> [Task details] For the entries below, repeat exactly each line starting with the one that contains "Definition replies (o" and going on through the one that contains "lookup_insert_eq. split; [done|].", and no others.

[Stored items]
[Start of Attachment]
(* ===== verification/CtpQueries.v ===== *)
(** * What the trade server answers

    The answers of the query processor and the outcome of a withdrawal, as values: the
    dictionaries that the messages of a queue lead to. *)

From Stdlib Require Import String.
From S2P Require Import Prelude CLib Util CtpMessage CtpOwnership CtpTrade.

Section Answers.
Context {D : Type} `{!Dict D} (ok : D -> Prop) `{!DictLaws D ok}.
#[local] Abbreviation server := (server D).
#[local] Abbreviation M := (M D).

Definition view (s : server) (m : atp_message) : option D := snd <$> s.(memory) !! param1 m.

(** The messages of a queue: types and dictionaries. *)
Definition views (s : server) (p : place) : list (Z * option D) := (fun m => (type m, view s m)) <$> held_at s p.

Definition none : Z -> Z := fun _ => 0.

Lemma held_live s p m : owned ok s none -> m ∈ held_at s p -> exists n d, s.(memory) !! param1 m = Some (n, d).
Proof.
  intros Ho Hm. destruct (owned_live ok s none (param1 m) (Some (p, held_at s p)) Ho eq_refl) as (n & d & E & _).
  - cbn. by apply (refs_to_in _ _ m).
  - by exists n, d.
Qed.

(** A message that stays held keeps its dictionary. *)
Lemma view_keeps s s' p p' m :
  owned ok s none -> owned ok s' none -> keeps s s' -> m ∈ held_at s p -> m ∈ held_at s' p' -> view s' m = view s m.
Proof.
  intros Ho Ho' Hk Hm Hm'. destruct (held_live s p m Ho Hm) as (n & d & E). destruct (held_live s' p' m Ho' Hm') as (n' & d' & E').
  pose proof (proj2 (o_live ok s none Ho _ _ _ E)) as Hlt.
  destruct (k_dicts s s' Hk _ _ _ Hlt E') as [n0 E0]. unfold view. rewrite E'. rewrite E in *. by injection E0 as <- <-.
Qed.

(** [send] of a reply on a running server. *)
Lemma send_reply s t d :
  s.(started) = true -> t ∈ [ATP_MESSAGE_TYPE_ORDER_REPLY; ATP_MESSAGE_TYPE_QUERY_REPLY] ->
  send t d s = Done (with_places (with_new s (<[next s := (1, d)]> (memory s)) (next s + 1))
    (<[RspQueue := held_at s RspQueue ++ [mkMsg t (next s) 0]]> (places s)), tt).
Proof.
  intros Hs Ht. unfold send, mbind, M_bind, bind, new_ref. cbn [mbind outcome_bind]. unfold dispatch_message, mbind, M_bind, bind, gets.
  cbn [mbind outcome_bind with_new started]. rewrite Hs. cbn [negb type].
  rewrite !elem_of_cons in Ht. destruct Ht as [->|[->|[]%elem_of_nil]]; reflexivity.
Qed.

Lemma release_places (s : server) a s' x :
  release a s = Done (s', x) -> places s' = places s /\ forall b, b <> a -> memory s' !! b = memory s !! b.
Proof.
  unfold release. destruct (memory s !! a) as [[n d]|]; [|done]. intros [= <- _]. split; [done|]. intros b Hb. cbn.
  destruct (n =? 1); [by rewrite lookup_delete_ne|by rewrite lookup_insert_ne].
Qed.

(** A sweep whose body answers some of the waiting messages: [choose] tells which, and with what
    reply, if any. *)
Definition answers_with (f : atp_message -> M bool) (choose : atp_message -> D -> option (option D)) : Prop :=
  forall m s n q, memory s !! param1 m = Some (n, q) ->
    f m s = match choose m q with
            | None => Done (s, false)
            | Some o => ((match o with Some r => send ATP_MESSAGE_TYPE_QUERY_REPLY r | None => mret tt end);;
                         release (param1 m);; mret true) s
            end.

Definition replies (o : option D) : list (Z * option D) :=
  match o with Some r => [(ATP_MESSAGE_TYPE_QUERY_REPLY, Some r)] | None => [] end.

(** The answer to one message. *)
Lemma answer_step i s m kept rest o :
  owned ok s none -> s.(started) = true -> held_at s (QueryWait i) = kept ++ m :: rest ->
  exists s1, ((match o with Some r => send ATP_MESSAGE_TYPE_QUERY_REPLY r | None => mret tt end);;
              release (param1 m);; mret true) s = Done (s1, true) /\
    owned ok s1 (plus none (param1 m) (-1)) /\ keeps s s1 /\
    (forall p, p <> RspQueue -> held_at s1 p = held_at s p) /\
    exists l, held_at s1 RspQueue = held_at s RspQueue ++ l /\ (fun m => (type m, view s1 m)) <$> l = replies o.
Proof.
  intros Ho Hs Hp.
  assert (Ht : triple ok (Some (QueryWait i, kept ++ m :: rest)) none
    ((match o with Some r => send ATP_MESSAGE_TYPE_QUERY_REPLY r | None => mret tt end);; release (param1 m);; mret true)
    (fun erase : bool => if erase then plus none (param1 m) (-1) else none)).
  { assert (Hn : nonneg none) by (intros ?; done). destruct o as [r|]; [by apply triple_answer|].
    eapply (triple_mbind ok) with (w1 := fun _ => none); [by apply triple_ret|]. intros [].
    eapply (triple_mbind ok); [apply triple_release; by apply known_here|]. intros []. by apply triple_ret. }
  destruct (Ht s Ho Hp) as (s1 & b & E & Ho1 & Hk1 & _).
  destruct (held_live s (QueryWait i) m Ho) as (n & d & Em); [rewrite Hp; apply elem_of_app; by right; left|].
  pose proof (proj2 (o_live ok s none Ho _ _ _ Em)) as Hlt.
  assert (Hb : b = true /\ (forall p, p <> RspQueue -> held_at s1 p = held_at s p) /\
    exists l, held_at s1 RspQueue = held_at s RspQueue ++ l /\ (fun m => (type m, view s1 m)) <$> l = replies o).
  { unfold mbind, M_bind, bind in E. destruct o as [r|].
    - rewrite send_reply in E by (done || by right; left). cbn [mbind outcome_bind] in E.
      destruct (release _ _) as [[s2 []]|e|] eqn:Er; cbn in E; try done. apply Done_inj in E. injection E as <- <-.
      apply release_places in Er as [Epl Emem]. split; [done|]. unfold held_at. rewrite Epl. cbn [places with_places with_new]. split.
      + intros p Hne. by rewrite lookup_insert_ne.
      + exists [mkMsg ATP_MESSAGE_TYPE_QUERY_REPLY (next s) 0]. rewrite lookup_insert_eq. split; [done|].
        cbn. unfold view. cbn [param1]. rewrite Emem by lia. cbn. by rewrite lookup_insert_eq.
    - cbn [mret M_ret ret outcome_ret mbind outcome_bind] in E.
      destruct (release _ _) as [[s2 []]|e|] eqn:Er; cbn in E; try done. apply Done_inj in E. injection E as <- <-.
      apply release_places in Er as [Epl _]. split; [done|]. unfold held_at. rewrite Epl. split; [done|].
      exists []. by rewrite app_nil_r. }
  destruct Hb as (-> & H1 & H2). exists s1. by repeat (split; [done|]).
Qed.

(** What is chosen for a message, and the replies it brings. *)
Definition chosen (choose : atp_message -> D -> option (option D)) (s : server) (m : atp_message) : option (option D) :=
  q ← view s m; choose m q.

Definition replies_to (choose : atp_message -> D -> option (option D)) (s : server) (l : list atp_message) : list (Z * option D) :=
  concat ((fun m => match chosen choose s m with Some o => replies o | None => [] end) <$> l).

Definition left_waiting (choose : atp_message -> D -> option (option D)) (s : server) (l : list atp_message) : list atp_message :=
  filter (fun m => chosen choose s m = None) l.

#[local] Instance chosen_none_dec choose s m : Decision (chosen choose s m = None).
Proof. destruct (chosen choose s m); [by right|by left]. Defined.

Lemma views_keeps s s' p :
  owned ok s none -> owned ok s' none -> keeps s s' -> forall l : list atp_message, (forall m, m ∈ l -> m ∈ held_at s p) ->
  (forall m, m ∈ l -> m ∈ held_at s' p) -> (fun m => (type m, view s' m)) <$> l = (fun m => (type m, view s m)) <$> l.
Proof.
  intros Ho Ho' Hk l H1 H2. apply list_fmap_ext. intros j m Hm. apply list_elem_of_lookup_2 in Hm.
  by rewrite (view_keeps s s' p p m Ho Ho' Hk (H1 m Hm) (H2 m Hm)).
Qed.

Lemma chosen_ext choose s s' l :
  (forall m, m ∈ l -> chosen choose s' m = chosen choose s m) ->
  left_waiting choose s' l = left_waiting choose s l /\ replies_to choose s' l = replies_to choose s l.
Proof.
  unfold left_waiting, replies_to. induction l as [|m l IH]; intros H; [done|].
  destruct IH as [IH1 IH2]; [intros m' Hm'; apply H; by right|].
  rewrite !filter_cons. cbn [fmap list_fmap concat]. rewrite IH2, (H m) by by left. split; [|done].
  repeat case_decide; congruence || done || (exfalso; rewrite (H m) in * by (by left); done).
Qed.

(** The whole sweep: exactly the chosen messages leave the list and are answered, in order, and
    the others stay. *)
Lemma sweep_answers i f choose rest :
  answers_with f choose -> forall kept s,
  owned ok s none -> s.(started) = true -> held_at s (QueryWait i) = kept ++ rest ->
  exists s', sweep (QueryWait i) f kept rest s = Done (s', tt) /\ owned ok s' none /\ keeps s s' /\
    held_at s' (QueryWait i) = kept ++ left_waiting choose s rest /\
    views s' RspQueue = views s RspQueue ++ replies_to choose s rest /\
    (forall p, p <> RspQueue -> p <> QueryWait i -> held_at s' p = held_at s p).
Proof.
  intros Hf. induction rest as [|m rest IH]; intros kept s Ho Hs Hp.
  - exists s. unfold left_waiting, replies_to. cbn. rewrite !app_nil_r in *. repeat (split; [done || reflexivity|]). done.
  - destruct (held_live s (QueryWait i) m Ho) as (n & q & Em); [rewrite Hp; apply elem_of_app; by right; left|].
    cbn [sweep]. unfold bind at 1. rewrite (Hf m s n q Em).
    assert (Hc : chosen choose s m = choose m q) by (unfold chosen, view; by rewrite Em).
    unfold left_waiting, replies_to. rewrite filter_cons. cbn [fmap list_fmap concat]. rewrite !Hc.
    destruct (choose m q) as [o|] eqn:Eq.
    + rewrite decide_False by congruence.
      destruct (answer_step i s m kept rest o Ho Hs Hp) as (s1 & E & Ho1 & Hk1 & Hp1 & l & Hr1 & Hv1). rewrite E. cbn [mbind outcome_bind].
      unfold bind, set_place. cbn [mbind outcome_bind].
      set (s2 := with_places s1 (<[QueryWait i := kept ++ rest]> (places s1))).
      assert (Hw1 : held_at s1 (QueryWait i) = kept ++ m :: rest) by (by rewrite Hp1).
      assert (Ho2 : owned ok s2 none).
      { eapply owned_weaken; [by apply owned_set_place|]. intros a. rewrite Hw1, !refs_to_app. cbn. unfold plus, none.
        destruct (_ =? _); lia. }
      assert (Hk2 : keeps s s2) by (etransitivity; [exact Hk1|apply keeps_places]).
      destruct (IH kept s2) as (s3 & E3 & Ho3 & Hk3 & Hw3 & Hv3 & Hp3); [done|by rewrite (k_started s s2 Hk2)|by unfold s2; rewrite held_at_set, decide_True|].
      assert (Hin : forall m', m' ∈ rest -> m' ∈ held_at s (QueryWait i)).
      { intros m' Hm'. rewrite Hp. apply elem_of_app. by right; right. }
      assert (Hin2 : forall m', m' ∈ rest -> m' ∈ held_at s2 (QueryWait i)).
      { intros m' Hm'. unfold s2. rewrite held_at_set, decide_True by done. apply elem_of_app. by right. }
      assert (Hsame : forall m', m' ∈ rest -> chosen choose s2 m' = chosen choose s m').
      { intros m' Hm'. unfold chosen. by rewrite (view_keeps s s2 (QueryWait i) (QueryWait i) m'); auto. }
      exists s3. split; [exact E3|]. split; [done|]. split; [by etransitivity|]. split; [|split].
      * rewrite Hw3. f_equal. by apply (chosen_ext choose s s2).
      * rewrite Hv3. unfold views. rewrite (proj2 (chosen_ext choose s s2 rest Hsame)). unfold replies_to. rewrite app_assoc. f_equal.
        unfold s2. rewrite held_at_set, decide_False by done. rewrite Hr1, fmap_app. f_equal; [|exact Hv1].
        apply (views_keeps s s2 RspQueue Ho Ho2 Hk2); [done|]. intros m' Hm'. unfold s2.
        rewrite held_at_set, decide_False by done. rewrite Hr1. apply elem_of_app. by left.
      * intros p H1 H2. rewrite Hp3 by done. unfold s2. rewrite held_at_set, decide_False by done. by apply Hp1.
    + rewrite decide_True by done. cbn [mbind outcome_bind].
      destruct (IH (kept ++ [m]) s) as (s3 & E3 & Ho3 & Hk3 & Hw3 & Hv3 & Hp3); [done|done|by rewrite <- app_assoc|].
      exists s3. split; [exact E3|]. split; [done|]. split; [done|]. split; [by rewrite Hw3, <- app_assoc|]. by split.
Qed.

(** ** The answers *)

Definition choose_timeout (now : Z) (m : atp_message) (q : D) : option (option D) :=
  if param2 m <? now then Some (if checker_query q then None else Some (timeout_reply q)) else None.

Definition choose_simple (qry rsp : list Z) (acc : D) (m : atp_message) (q : D) : option (option D) :=
  if decide (field q "cmd" = qry) then Some (Some (query_reply acc q rsp)) else None.

Lemma answers_timeout now : answers_with (timeout_one now) (choose_timeout now).
Proof.
  intros m s n q E. unfold timeout_one, choose_timeout. case_match; [|done].
  unfold mbind, M_bind, bind, get_dict. rewrite E. cbn [mbind outcome_bind]. by destruct (checker_query q).
Qed.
[End of Attachment]
> [Your response]
Definition replies (o : option D) : list (Z * option D) :=
  match o with Some r => [(ATP_MESSAGE_TYPE_QUERY_REPLY, Some r)] | None => [] end.

(** The answer to one message. *)
Lemma answer_step i s m kept rest o :
  owned ok s none -> s.(started) = true -> held_at s (QueryWait i) = kept ++ m :: rest ->
  exists s1, ((match o with Some r => send ATP_MESSAGE_TYPE_QUERY_REPLY r | None => mret tt end);;
              release (param1 m);; mret true) s = Done (s1, true) /\
    owned ok s1 (plus none (param1 m) (-1)) /\ keeps s s1 /\
    (forall p, p <> RspQueue -> held_at s1 p = held_at s p) /\
    exists l, held_at s1 RspQueue = held_at s RspQueue ++ l /\ (fun m => (type m, view s1 m)) <$> l = replies o.
Proof.
  intros Ho Hs Hp.
  assert (Ht : triple ok (Some (QueryWait i, kept ++ m :: rest)) none
    ((match o with Some r => send ATP_MESSAGE_TYPE_QUERY_REPLY r | None => mret tt end);; release (param1 m);; mret true)
    (fun erase : bool => if erase then plus none (param1 m) (-1) else none)).
  { assert (Hn : nonneg none) by (intros ?; done). destruct o as [r|]; [by apply triple_answer|].
    eapply (triple_mbind ok) with (w1 := fun _ => none); [by apply triple_ret|]. intros [].
    eapply (triple_mbind ok); [apply triple_release; by apply known_here|]. intros []. by apply triple_ret. }
  destruct (Ht s Ho Hp) as (s1 & b & E & Ho1 & Hk1 & _).
  destruct (held_live s (QueryWait i) m Ho) as (n & d & Em); [rewrite Hp; apply elem_of_app; by right; left|].
  pose proof (proj2 (o_live ok s none Ho _ _ _ Em)) as Hlt.
  assert (Hb : b = true /\ (forall p, p <> RspQueue -> held_at s1 p = held_at s p) /\
    exists l, held_at s1 RspQueue = held_at s RspQueue ++ l /\ (fun m => (type m, view s1 m)) <$> l = replies o).
  { unfold mbind, M_bind, bind in E. destruct o as [r|].
    - rewrite send_reply in E by (done || by right; left). cbn [mbind outcome_bind] in E.
      destruct (release _ _) as [[s2 []]|e|] eqn:Er; cbn in E; try done. apply Done_inj in E. injection E as <- <-.
      apply release_places in Er as [Epl Emem]. split; [done|]. unfold held_at. rewrite Epl. cbn [places with_places with_new]. split.
      + intros p Hne. by rewrite lookup_insert_ne.
      + exists [mkMsg ATP_MESSAGE_TYPE_QUERY_REPLY (next s) 0]. rewrite lookup_insert_eq. split; [done|].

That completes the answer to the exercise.